Para llegar a estas conclusiones, los científicos realizaron dos experimentos. En el primero, los pacientes tenían que responder, mediante dos botones, si la imagen que les presentaban con una emoción determinada (miedo, alegría o neutra) pertenecía a un hombre o a una mujer.
Además de la emoción, los investigadores tuvieron en cuenta la frecuencia espacial de las imágenes, que representa la magnitud de los cambios de luz de un punto a otro. Los autores proyectaron fotografías normales –en todo el espectro de frecuencias– junto con imágenes formadas solo por los componentes de baja o de alta frecuencia espacial.
Las de baja frecuencia aparecen como borrosas –se distingue si los ojos o la boca están abiertos o cerrados, pero no los detalles–, mientras que en las de alta frecuencia se aprecian muy marcados los rasgos faciales.
Un camino con dos rutas
Para que toda esta información viaje desde el circuito visual al emocional existen dos vías. Una va directamente del tálamo a la amígdala, compuesta por neuronas magnocelulares y por la que solo viajan componentes de baja frecuencia espacial.
La otra viaja del tálamo a la corteza occipital, donde comienza el procesamiento visual clásico, y está compuesta por neuronas tanto magnocelulares como parvoceluares, en las que se analizan ambos tipos de frecuencia.
Lo que los autores han descubierto es que la información gruesa que la amígdala maneja sobre la escena visual –antes de que le llegue la información desde la corteza– la hace sensible a estímulos biológicamente relevantes, como podría ser la expresión de miedo de una persona que se encuentre cerca, que pone en alerta al individuo para buscar dónde está el peligro.

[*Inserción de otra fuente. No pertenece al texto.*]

(** * train.py: feature propagation, accuracy, early stopping and the
    training loop of the graph recurrent network.

    The tensor library is outside the repository; what the code relies on
    (matrix product, indexing, assignment into a slice) is written out
    on lists.  Floating-point scalars are kept abstract in the tensor part
    (a type with zero, one, sum and product); the loss and score values,
    which the code only compares, are the rationals they denote. *)

From Stdlib Require Import ZArith QArith Lqa Ring_theory String.
From stdpp Require Import base option list.

#[local] Open Scope Z_scope.

(** ** Scalars and tensors *)

Class Scalar (R : Type) := {
  rO : R;
  rI : R;
  radd : R -> R -> R;
  rmul : R -> R -> R
}.

(** A two-dimensional tensor: its shape and its rows. *)
Record matrix (R : Type) := Matrix {
  n_rows : nat;
  n_cols : nat;
  rows : list (list R)
}.
Arguments Matrix {R} _ _ _.
Arguments n_rows {R} _.
Arguments n_cols {R} _.
Arguments rows {R} _.

(** A three-dimensional tensor: shape [(k, n, f)] and [k] slices. *)
Record tensor3 (R : Type) := Tensor3 {
  t_shape : nat * nat * nat;
  t_slices : list (list (list R))
}.
Arguments Tensor3 {R} _ _.
Arguments t_shape {R} _.
Arguments t_slices {R} _.

Definition wf_matrix {R} (M : matrix R) : Prop :=
  length (rows M) = n_rows M /\ Forall (fun r => length r = n_cols M) (rows M).

Definition has_shape {R} (M : matrix R) (n f : nat) : Prop :=
  wf_matrix M /\ n_rows M = n /\ n_cols M = f.

(** [torch.zeros(n_iters, n_nodes, n_feats)]; a negative size raises. *)
Definition zeros `{Scalar R} (k : Z) (n f : nat) : option (tensor3 R) :=
  if k <? 0 then None
  else Some (Tensor3 (Z.to_nat k, n, f)
               (replicate (Z.to_nat k) (replicate n (replicate f rO)))).

(** [outs[i]] for a non-negative [i]: a view of shape [(n, f)]. *)
Definition getitem {R} (outs : tensor3 R) (i : nat) : option (matrix R) :=
  rs ← t_slices outs !! i;
  Some (Matrix (t_shape outs).1.2 (t_shape outs).2 rs).

(** Broadcasting of one dimension: a size equal to the target is kept, a
    size of one is repeated, anything else raises. *)
Definition broadcastable (have want : nat) : bool :=
  (have =? want)%nat || (have =? 1)%nat.

Definition stretch {A} (want : nat) (l : list A) : list A :=
  match l with
  | [x] => replicate want x
  | _ => l
  end.

Definition broadcast_to {R} (n f : nat) (M : matrix R) : option (list (list R)) :=
  if broadcastable (n_rows M) n && broadcastable (n_cols M) f
  then Some (stretch n (map (stretch f) (rows M)))
  else None.

(** [outs[i] = M] for a non-negative [i]; an index past the first
    dimension raises IndexError. *)
Definition setitem {R} (outs : tensor3 R) (i : nat) (M : matrix R)
  : option (tensor3 R) :=
  if (i <? (t_shape outs).1.1)%nat then
    rs ← broadcast_to (t_shape outs).1.2 (t_shape outs).2 M;
    Some (Tensor3 (t_shape outs) (<[i := rs]> (t_slices outs)))
  else None.

Definition dot `{Scalar R} (u v : list R) : R :=
  foldr radd rO (zip_with rmul u v).

Definition col `{Scalar R} (j : nat) (B : matrix R) : list R :=
  map (fun r => nth j r rO) (rows B).

(** [torch.mm(A, B)]; the inner sizes must agree. *)
Definition mm `{Scalar R} (A B : matrix R) : option (matrix R) :=
  if (n_cols A =? n_rows B)%nat then
    Some (Matrix (n_rows A) (n_cols B)
            (map (fun r => map (fun j => dot r (col j B)) (seq 0 (n_cols B)))
                 (rows A)))
  else None.

(** Python's [range(a, b)] on non-negative bounds. *)
Definition range (a b : nat) : list nat := seq a (b - a).

Fixpoint unroll_loop `{Scalar R} (P : matrix R) (idxs : list nat)
  (outs : tensor3 R) : option (tensor3 R) :=
  match idxs with
  | [] => Some outs
  | i :: idxs' =>
      prev ← getitem outs (i - 1);
      m ← mm P prev;
      outs' ← setitem outs i m;
      unroll_loop P idxs' outs'
  end.

(** [unroll(X, P, n_iters)].  Moving [outs] to the GPU does not change
    its shape or its values and is left out. *)
Definition unroll `{Scalar R} (X P : matrix R) (n_iters : Z)
  : option (tensor3 R) :=
  let n_nodes := n_rows X in
  let n_feats := n_cols X in
  outs ← zeros n_iters n_nodes n_feats;
  outs ← setitem outs 0 X;
  unroll_loop P (range 1 (Z.to_nat n_iters)) outs.
(** * StudentAnalysisSystem: the extractor and the inspector scripts

    A shallow embedding of [extract_files.py] and [test.py] together with
    the properties their specification states about them.

    Python strings are lists of characters; the character type is the
    8-bit [ascii], read as the code points below 256.  The library calls
    the scripts make ([re.findall], [str.strip], [os.path.join],
    [os.path.dirname], [os.makedirs], [open], [csv.DictReader]) are
    modelled after their documented behaviour, over a file system of
    files and directories without links or permissions.  The records
    [csv.reader] parses out of the CSV file are an input of the
    inspector. *)

From Stdlib Require Import Strings.Ascii Strings.String Numbers.DecimalString.
From stdpp Require Import gmap strings list fin_maps.
(** X3 at two requests for "en" on a new factory. *)
Lemma repeated_language_is_a_hit_witness :
  misses (_loader
    (example_get_dictionaries
       (example_get_dictionaries (DictionaryFactory default_cache_max_size)
          (PyStr "en"%string)).2
       (PyStr "en"%string)).2)
  = 1.
Proof.
have [] := @repeated_language_is_a_hit example_package_path
             example_lzma_open example_pickle_load example_LANGLIST
             (DictionaryFactory default_cache_max_size) "en"%string.
- by [].
- by [].
- by [].
by move=> _ -> _.
Defined.

(** X4 at capacity 0 after three requests. *)
Lemma no_capacity_no_cache_witness :
  cache_entries (_loader
    (run_calls example_package_path example_lzma_open
       example_pickle_load example_LANGLIST (DictionaryFactory (Some 0%Z))
       [:: PyStr "en"; PyStr "en"; PyStr "de"]%string))
  = [::].
Proof.
have N0 : (0 <= 0)%Z by lia.
by have [] := @no_capacity_no_cache example_package_path
                example_lzma_open example_pickle_load example_LANGLIST
                0%Z [:: PyStr "en"; PyStr "en"; PyStr "de"]%string N0.
Defined.

(** X5 at a factory without limit that holds "en". *)
Lemma unbounded_cache_keeps_all_witness :
  "en"%string \in dict_keys (cache_entries (_loader
    (run_calls example_package_path example_lzma_open
       example_pickle_load example_LANGLIST
       (example_get_dictionaries (DictionaryFactory None)
          (PyStr "en"%string)).2
       [:: PyStr "de"; PyStr "it"]%string))).
Proof.
apply: (@unbounded_cache_keeps_all example_package_path
          example_lzma_open example_pickle_load example_LANGLIST
          (example_get_dictionaries (DictionaryFactory None)
             (PyStr "en"%string)).2).
- by [].
- by [].
Defined.

(** X7 at a request whose second language has no data file. *)
Lemma failed_call_leaves_prefix_witness :
  exists pre l post,
    [:: "de"; "fr"; "en"]%string = pre ++ l :: post
    /\ dict_keys (items (_data
         (example_get_dictionaries (DictionaryFactory default_cache_max_size)
            (PyTuple [:: "de"; "fr"; "en"]%string)).2))
       = dedup [seq x <- pre | x \in example_LANGLIST].
Proof.
have [] := @failed_call_leaves_prefix example_package_path
             example_lzma_open example_pickle_load example_LANGLIST
             (DictionaryFactory default_cache_max_size)
             [:: "de"; "fr"; "en"]%string FileNotFoundError.
  by [].
move=> pre [l [post [el _ _ _ ek]]].
by exists pre, l, post.
Defined.

(** X8 at capacity 2: "en" survives a request for "it" on a full cache. *)
Lemma just_used_is_not_dropped_witness :
  "en"%string \in dict_keys (cache_entries (_loader
    (example_get_dictionaries
       (example_get_dictionaries
          (example_get_dictionaries (DictionaryFactory (Some 2%Z))
             (PyStr "de"%string)).2
          (PyStr "en"%string)).2
       (PyStr "it"%string)).2)).
Proof.
apply: (@just_used_is_not_dropped example_package_path
          example_lzma_open example_pickle_load example_LANGLIST
          (example_get_dictionaries (DictionaryFactory (Some 2%Z))
             (PyStr "de"%string)).2
          2 "en"%string "it"%string).
- by [].
- by [].
- by [].
- by [].
Defined.

(** X11 at a negative sample size. *)
Lemma sample_tokens_no_size_witness :
  sample_tokens ascii_isupper (-3) (Float float_0_8)
    [:: tok "Apple"; tok "cat"] = Ok [::].
Proof.
apply: sample_tokens_no_size.
- by [].
- by [].
Defined.

(** X12 at two inputs that differ in frequencies only. *)
Lemma filter_ignores_frequencies_witness :
  exists c1 c2,
    drop_capitalized ascii_isupper (Float float_0_8)
      (Counter [:: tok "Apple"; tok "cat"; tok "dog"]) = Ok c1
    /\ drop_capitalized ascii_isupper (Float float_0_8)
         (Counter [:: tok "Apple"; tok "Apple"; tok "cat"; tok "dog";
                      tok "Apple"]) = Ok c2
    /\ keys c1 = keys c2.
Proof.
have [] := @filter_ignores_frequencies _ ascii_isupper (Float float_0_8)
             [:: tok "Apple"; tok "cat"; tok "dog"]
             [:: tok "Apple"; tok "Apple"; tok "cat"; tok "dog"; tok "Apple"].
- by [].
- by [].
- by [].
by move=> c1 [c2 [e1 e2 ek]]; exists c1, c2.
Defined.

(** X13 at an input whose most frequent token comes second. *)
Lemma first_is_most_frequent_witness :
  exists x out,
    sample_tokens ascii_isupper 2 (Int 0)
      [:: tok "cat"; tok "dog"; tok "dog"] = Ok (x :: out).
Proof.
have [] := @first_is_most_frequent _ ascii_isupper 2%Z (Int 0)
             [:: tok "cat"; tok "dog"; tok "dog"].
- by [].
- by [].
- by [].
by move=> x [out [e _]]; exists x, out.
Defined.

(** X14 at a sample size larger than the input. *)
Lemma large_sample_is_complete_witness :
  exists out,
    sample_tokens ascii_isupper 10 (Float float_0_8)
      [:: tok "Apple"; tok "cat"; tok "dog"] = Ok out
    /\ tok "dog" \in out.
Proof.
have [] := @large_sample_is_complete _ ascii_isupper 10%Z (Float float_0_8)
             [:: tok "Apple"; tok "cat"; tok "dog"].
- by [].
- by [].
move=> out [e _ low]; exists out; split=> //.
by apply: low.
Defined.

(** X15 at sample sizes 1 and 2. *)
Lemma smaller_sample_is_prefix_witness :
  exists out2,
    sample_tokens ascii_isupper 2 (Int 0)
      [:: tok "cat"; tok "dog"; tok "dog"] = Ok out2
    /\ sample_tokens ascii_isupper 1 (Int 0)
         [:: tok "cat"; tok "dog"; tok "dog"] = Ok (take 1 out2).
Proof.
apply: (@smaller_sample_is_prefix _ ascii_isupper 1%Z 2%Z (Int 0)
          [:: tok "cat"; tok "dog"; tok "dog"]).
- by [].
- by [].
Defined.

“Partíamos de la hipótesis de que, si la amígdala presenta una respuesta emocional temprana, esta será mayor para la emoción negativa y ocurrirá siempre que haya frecuencias espaciales bajas en la imagen, ya que la información llegaría desde el núcleo del tálamo a través de neuronas magnocelulares, que no transportan información de alta frecuencia”, señala Méndez-Bértolo, autor principal del trabajo.
Aplicación en el trastorno de ansiedad
Mediante los registros eléctricos intracraneales, los investigadores comprobaron que la amígdala, además de dar una respuesta emocional tradicional ante las imágenes de bajo y alto nivel de frecuencia, presenta una respuesta emocional muy rápida (anterior a los 100 milisegundos) ante los estímulos negativos con bajas frecuencias espaciales.
En el segundo de los experimentos, los pacientes observaron imágenes neutras y otras extremadamente desagradables y tenían que indicar si las escenas transcurrían en interior o exterior. Los resultados, comparados con los de la primera prueba donde solo se procesaban caras, reflejaron que, en el caso de escenas visuales más complejas, no se registraba una respuesta temprana.
Estos nuevos datos sobre cómo viaja la información entre el circuito visual y el circuito emocional pueden ayudar al tratamiento de trastornos emocionales como la ansiedad, donde la amígdala juega un papel fundamental.
“Gracias a este estudio podemos considerar con más importancia el procesamiento visual temprano e inconsciente y los efectos que puede tener en nuestro organismo. Nos permite entender mejor por qué el miedo, muchas veces, está fuera de nuestro control voluntario”, mantienen los autores.
En la investigación, dirigida por el Laboratorio de Neurociencia Clínica de la UPM y en la que participa el departamento de Psicología Básica I de la UCM, también han colaborado la Universidad de Londres (Reino Unido), la Universidad de Ginebra (Suiza) y el Centro de Investigación de Alzheimer Reina Sofía (Madrid).
Bryan Strange y Stephan Moratti dirigieron a Constantino Méndez-Bértolo en su beca predoctoral PICATA desarrollada en el Campus de Excelencia Internacional Moncloa (UCM-UPM).
Referencia bibliográfica:
Constantino Méndez-Bértolo, Stephan Moratti, Rafael Toledano, Fernando López-Sosa, Roberto Martínez-Álvarez, Yee H Mah, Patrik Vuilleumier, Antonio Gil-Nagel y Bryan A Strange. A fast pathway for fear in human amygdala, Nature Neuroscience (2016). DOI: 10.1038/nn.4324.